开放标签的双队列研究(NCT03909971);患者在ALK酪氨酸酶抑制剂治疗后有进展性疾病(队列1:既往使用过克唑替尼;队列2:除克唑替尼外使用过其他ALK TKI[±克唑替尼]),≥1未照射的颅外靶点,ECOG评分0-2。患者口服劳拉替尼100 mg,每天一次,连续21天为一个周期。
Primary endpoint 主要终点
Objective response in Cohort 1 by independent central radiology (ICR) per RECIST version 1.1. Analyses were based on patients receiving ≥1 dose.

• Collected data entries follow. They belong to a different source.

(* ===== verification/Hash.v ===== *)
(** The memoised accessors [CanonicalJSON] and [NormalizedHash] of a normalised
    spec, and what the canonical encoding and the hash identify
    (spec/canonical.go). *)

From S2P Require Import Prelude GoStrings Errors Values JsonText Types Merge Canonical Alike Sha256.
From stdpp Require Import options.

(** ** Memoised accessors *)

(** The two [sync.Once] cells: [None] before the first call. *)
Record memo := mkMemo {
  canonicalMemo : option (res error string);
  hashMemo : option (res error string);
}.
Definition fresh_memo : memo := mkMemo None None.

(** The receiver's spec is read only by the call that fills the cell. *)
Definition CanonicalJSON (s : AgentSpec) (m : memo) : res error string * memo :=
  match canonicalMemo m with
  | Some r => (r, m)
  | None => let r := computeCanonicalJSON s in (r, mkMemo (Some r) (hashMemo m))
  end.

Definition NormalizedHash (s : AgentSpec) (m : memo) : res error string * memo :=
  match hashMemo m with
  | Some r => (r, m)
  | None =>
    let '(b, m) := CanonicalJSON s m in
    let r := (λ b, EncodeToString (Sum256 b)) <$> b in
    (r, mkMemo (canonicalMemo m) (Some r))
  end.

(** The hash of a spec whose cells are fresh. *)
Definition hash_of (s : AgentSpec) : res error string := (NormalizedHash s fresh_memo).1.

Lemma hash_of_canonical s :
  hash_of s = (λ b, EncodeToString (Sum256 b)) <$> computeCanonicalJSON s.
Proof. done. Qed.

(** ** Specs that only differ in ways the encoding forgets

    Iteration orders of the config and label maps, and nil against empty
    collections. *)

Definition config_equiv (c c' : config) : Prop :=
  any_wf (AMap (Some (entries c))) ∧ reordered (AMap (Some (entries c))) (AMap (Some (entries c'))).

Record ref_equiv (c c' : ComponentRef) : Prop := {
  re_Ref : cr_Ref c = cr_Ref c';
  re_Config : config_equiv (cr_Config c) (cr_Config c');
}.

Definition refs_equiv (l l' : slice ComponentRef) : Prop := Forall2 ref_equiv (elems l) (elems l').
Definition opt_ref_equiv (o o' : option ComponentRef) : Prop := option_Forall2 ref_equiv o o'.

Record metadata_equiv (m m' : Metadata) : Prop := {
  me_ID : md_ID m = md_ID m';
  me_Version : md_Version m = md_Version m';
  me_DisplayName : md_DisplayName m = md_DisplayName m';
  me_Description : md_Description m = md_Description m';
  me_Owners : elems (md_Owners m) = elems (md_Owners m');
  me_distinct : NoDup (entries (md_Labels m)).*1;
  me_Labels : entries (md_Labels m) ≡ₚ entries (md_Labels m');
}.

Definition cred_equiv (c c' : CredRef) : Prop :=
  cd_Ref c = cd_Ref c' ∧ elems (cd_Scopes c) = elems (cd_Scopes c').

Record spec_equiv (s s' : AgentSpec) : Prop := {
  se_APIVersion : APIVersion s = APIVersion s';
  se_Kind : Kind s = Kind s';
  se_Metadata : metadata_equiv (Meta s) (Meta s');
  se_Provider : ref_equiv (Provider s) (Provider s');
  se_System : opt_ref_equiv (pb_System (Prompt s)) (pb_System (Prompt s'));
  se_User : opt_ref_equiv (pb_User (Prompt s)) (pb_User (Prompt s'));
  se_Tools : refs_equiv (Tools s) (Tools s');
  se_Policies : refs_equiv (Policies s) (Policies s');
  se_PreLLM : refs_equiv (fb_PreLLM (Filters s)) (fb_PreLLM (Filters s'));
  se_PreTool : refs_equiv (fb_PreTool (Filters s)) (fb_PreTool (Filters s'));
  se_PostTool : refs_equiv (fb_PostTool (Filters s)) (fb_PostTool (Filters s'));
  se_Budget : Budget s = Budget s';
  se_Telemetry : opt_ref_equiv (Telemetry s) (Telemetry s');
  se_Credentials : option_Forall2 cred_equiv (Credentials s) (Credentials s');
  se_Identity : opt_ref_equiv (Identity s) (Identity s');
  se_Extends : elems (Extends s) = elems (Extends s');
  se_Skills : refs_equiv (Skills s) (Skills s');
  se_MCPImports : refs_equiv (MCPImports s) (MCPImports s');
  se_OutputContract : opt_ref_equiv (OutputContract s) (OutputContract s');
}.

Lemma json_of_config_entries c :
  entries c ≠ [] → json_of_config c = json_of_any (AMap (Some (entries c))).
Proof. by destruct c. Qed.

Lemma reordered_entries_nil m m' :
  reordered (AMap (Some m)) (AMap (Some m')) → m = [] ↔ m' = [].
Proof.
  inversion 1 as [|?|? m1 m2 Hm Hp]; subst; [done|]. split.
  - intros ->. inversion Hm; subst. by apply Permutation_nil_l in Hp.
  - intros ->. apply Permutation_nil_r in Hp as ->. by inversion Hm.
Qed.

#[export] Instance json_of_ref_proper : Proper (ref_equiv ==> eq) json_of_ref.
Proof.
  intros c c' [Hr [Hw Hc]]. unfold json_of_ref. rewrite Hr.
  pose proof (reordered_entries_nil _ _ Hc) as Hnil.
  destruct (decide (entries (cr_Config c) = [])) as [He|He].
  - by rewrite He, (proj1 Hnil He).
  - assert (entries (cr_Config c') ≠ []) as He' by tauto.
    rewrite !json_of_config_entries by done.
    rewrite (json_of_any_reordered _ _ Hw Hc). by destruct (entries (cr_Config c)), (entries (cr_Config c')).
Qed.

Lemma list_field_equiv k l l' :
  refs_equiv l l' → list_field k json_of_ref l = list_field k json_of_ref l'.
Proof.
  unfold refs_equiv, list_field. intros H.
  assert (Hm : mapM_res json_of_ref (elems l) = mapM_res json_of_ref (elems l')).
  { apply mapM_res_ext2. eapply Forall2_impl; [exact H|]. intros c c' Hc. by rewrite Hc. }
  destruct H; [done|]. by rewrite Hm.
Qed.

Lemma pointer_field_equiv k o o' :
  opt_ref_equiv o o' → pointer_field k json_of_ref o = pointer_field k json_of_ref o'.
Proof. destruct 1 as [c c' Hc|]; [|done]. simpl. by rewrite Hc. Qed.

Lemma prod_map_keys {A B} (f : A → B) (l : list (string * A)) : (prod_map id f <$> l).*1 = l.*1.
Proof. induction l as [|[k v] l IH]; csimpl; [done|]. by rewrite IH. Qed.

Lemma labels_field_perm k m m' :
  NoDup (entries m).*1 → entries m ≡ₚ entries m' → labels_field k m = labels_field k m'.
Proof.
  intros Hnd Hp. unfold labels_field.
  assert (Hd : decoded_object (prod_map id json_of_string <$> entries m) =
               decoded_object (prod_map id json_of_string <$> entries m')).
  { apply decoded_object_perm; [|by rewrite Hp]. by rewrite prod_map_keys. }
  destruct (entries m) as [|x l] eqn:He; [by apply Permutation_nil_l in Hp as <-|].
  destruct (entries m') as [|x' l']; [by apply Permutation_nil_r in Hp|]. by rewrite Hd.
Qed.

#[export] Instance json_of_metadata_proper : Proper (metadata_equiv ==> eq) json_of_metadata.
Proof.
  intros m m' [H1 H2 H3 H4 H5 Hnd Hp]. unfold json_of_metadata.
  by rewrite H1, H2, H3, H4, H5, (labels_field_perm _ _ _ Hnd Hp).
Qed.

#[export] Instance json_of_spec_proper : Proper (spec_equiv ==> eq) json_of_spec.
Proof.
  intros s s' []. unfold json_of_spec, json_of_prompt, json_of_filters, strings_field.
  assert (Hcr : pointer_field "credentials" json_of_credentials (Credentials s) =
                pointer_field "credentials" json_of_credentials (Credentials s')).
  { destruct se_Credentials0 as [c c' [Hc1 Hc2]|]; [|done].
    unfold pointer_field, json_of_credentials, strings_field. by rewrite Hc1, Hc2. }
  rewrite Hcr, se_APIVersion0, se_Kind0, se_Budget0, se_Extends0.
  rewrite (json_of_metadata_proper _ _ se_Metadata0), (json_of_ref_proper _ _ se_Provider0).
  rewrite (pointer_field_equiv _ _ _ se_System0), (pointer_field_equiv _ _ _ se_User0).
  rewrite (list_field_equiv _ _ _ se_Tools0), (list_field_equiv _ _ _ se_Policies0).
  rewrite (list_field_equiv _ _ _ se_PreLLM0), (list_field_equiv _ _ _ se_PreTool0).
  rewrite (list_field_equiv _ _ _ se_PostTool0), (pointer_field_equiv _ _ _ se_Telemetry0).
  rewrite (pointer_field_equiv _ _ _ se_Identity0), (list_field_equiv _ _ _ se_Skills0).
  by rewrite (list_field_equiv _ _ _ se_MCPImports0), (pointer_field_equiv _ _ _ se_OutputContract0).
Qed.

(** ** The tree of a spec is well formed *)

Definition ref_wf (c : ComponentRef) : Prop := any_wf (AMap (cr_Config c)).
Definition refs_wf (l : slice ComponentRef) : Prop := Forall ref_wf (elems l).
Definition opt_wf (o : option ComponentRef) : Prop := ∀ c, o = Some c → ref_wf c.

(** The configs of a spec are Go values. *)
Record spec_wf (s : AgentSpec) : Prop := {
  sw_Provider : ref_wf (Provider s);
  sw_System : opt_wf (pb_System (Prompt s));
  sw_User : opt_wf (pb_User (Prompt s));
  sw_Tools : refs_wf (Tools s);
  sw_Policies : refs_wf (Policies s);
  sw_PreLLM : refs_wf (fb_PreLLM (Filters s));
  sw_PreTool : refs_wf (fb_PreTool (Filters s));
  sw_PostTool : refs_wf (fb_PostTool (Filters s));
  sw_Telemetry : opt_wf (Telemetry s);
  sw_Identity : opt_wf (Identity s);
  sw_Skills : refs_wf (Skills s);
  sw_MCPImports : refs_wf (MCPImports s);
  sw_OutputContract : opt_wf (OutputContract s);
}.

(** [part ks l]: the fields [l] have distinct keys among [ks], in that order,
    and well-formed values; parts are put together along the struct. *)
Definition part (ks : list string) (l : list (string * json)) : Prop :=
  l.*1 `sublist_of` ks ∧ Forall wf_entry l.

Lemma part_nil k : part [k] [].
Proof. split; [by apply sublist_nil_l|constructor]. Qed.

Lemma part_empty : part [] [].
Proof. by split. Qed.

Lemma part_field k t : clean k → wf_json t → part [k] (field k t).
Proof. split; [done|]. by constructor; [split|constructor]. Qed.

Lemma part_app k ks l1 l2 : part [k] l1 → part ks l2 → part (k :: ks) (l1 ++ l2).
Proof.
  intros [H1 H1'] [H2 H2']. split; [|by apply Forall_app].
  rewrite fmap_app. change (k :: ks) with ([k] ++ ks). by apply sublist_app.
Qed.

Lemma part_object ks l : NoDup ks → part ks l → wf_json (JObject l).
Proof. intros Hks [Hk Hl]. apply wf_object. split; [by eapply sublist_NoDup|done]. Qed.

Lemma wf_strings l : wf_json (JArray (json_of_string <$> l)).
Proof. apply wf_array, Forall_fmap, Forall_true. intros s. apply json_of_string_wf. Qed.

Lemma part_string_field k s : clean k → part [k] (string_field k s).
Proof.
  intros Hk. unfold string_field. case_bool_decide; [apply part_nil|].
  apply part_field; [done|apply json_of_string_wf].
Qed.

根据RECIST版本1.1,队列1的客观反应由独立中心放射学(ICR)完成。分析基于接受≥1剂的患者。
Results 结果
At data cutoff (August 10, 2020), 109 patients were enrolled (Cohort 1: N = 67; Cohort 2: N = 42). Forty-seven patients in Cohort 1 (70.1%; 95% confidence interval [CI]: 57.7-80.7; p < 0.0001; primary endpoint) and 20 patients in Cohort 2 (47.6%; 95% CI: 32.0-63.6; secondary endpoint) achieved objective response by ICR. Median progression-free survival was not reached in Cohort 1 and was 5.6 months in Cohort 2. In patients with brain lesions at baseline, 29/36 patients in Cohort 1 (80.6%; 95% CI: 64.0-91.8) and 10/21 patients in Cohort 2 (47.6%; 95% CI: 25.7-70.2) achieved objective intracranial response by ICR. Hypercholesterolemia (92.7%) and hypertriglyceridemia (90.8%) (cluster terms) were common treatment-related adverse events (TRAEs). Nine patients (8.3%) had serious TRAEs; one permanently discontinued from treatment because of TRAEs.
在数据截止日期(2020年8月10日),109名患者入选(队列1:67例;队列2:n=42例)。队列1的47名患者(70.1%;95%可信区间:57.7%-80.7;p<0.0001;主要终点)和队列2的20名患者(47.6%;95%可信区间:32.0%-63.6%;次要终点)通过ICR实现了客观反应。队列1未达到中位无进展生存期,队列2为5.6个月。在基线脑部病变患者中,队列1中29/36例(80.6%;95%CI:64.0-91.8)和队列2中10/21例(47.6%;95%CI:25.7-70.2)通过ICR获得了客观的颅内反应。高胆固醇血症(92.7%)和高甘油三酯血症(90.8%)是常见的治疗相关不良事件(TRAE)。9例(8.3%)患者有严重的TRAE,1例因TRAE而永久停止治疗。
Conclusions 结论
Lorlatinib demonstrated a robust and durable response and high intracranial objective response in previously treated Chinese patients with ALK-positive NSCLC.
劳拉替尼在既往治疗的中国ALK阳性非小细胞肺癌患者中表现出强大而持久的反应和较高的颅内客观反应。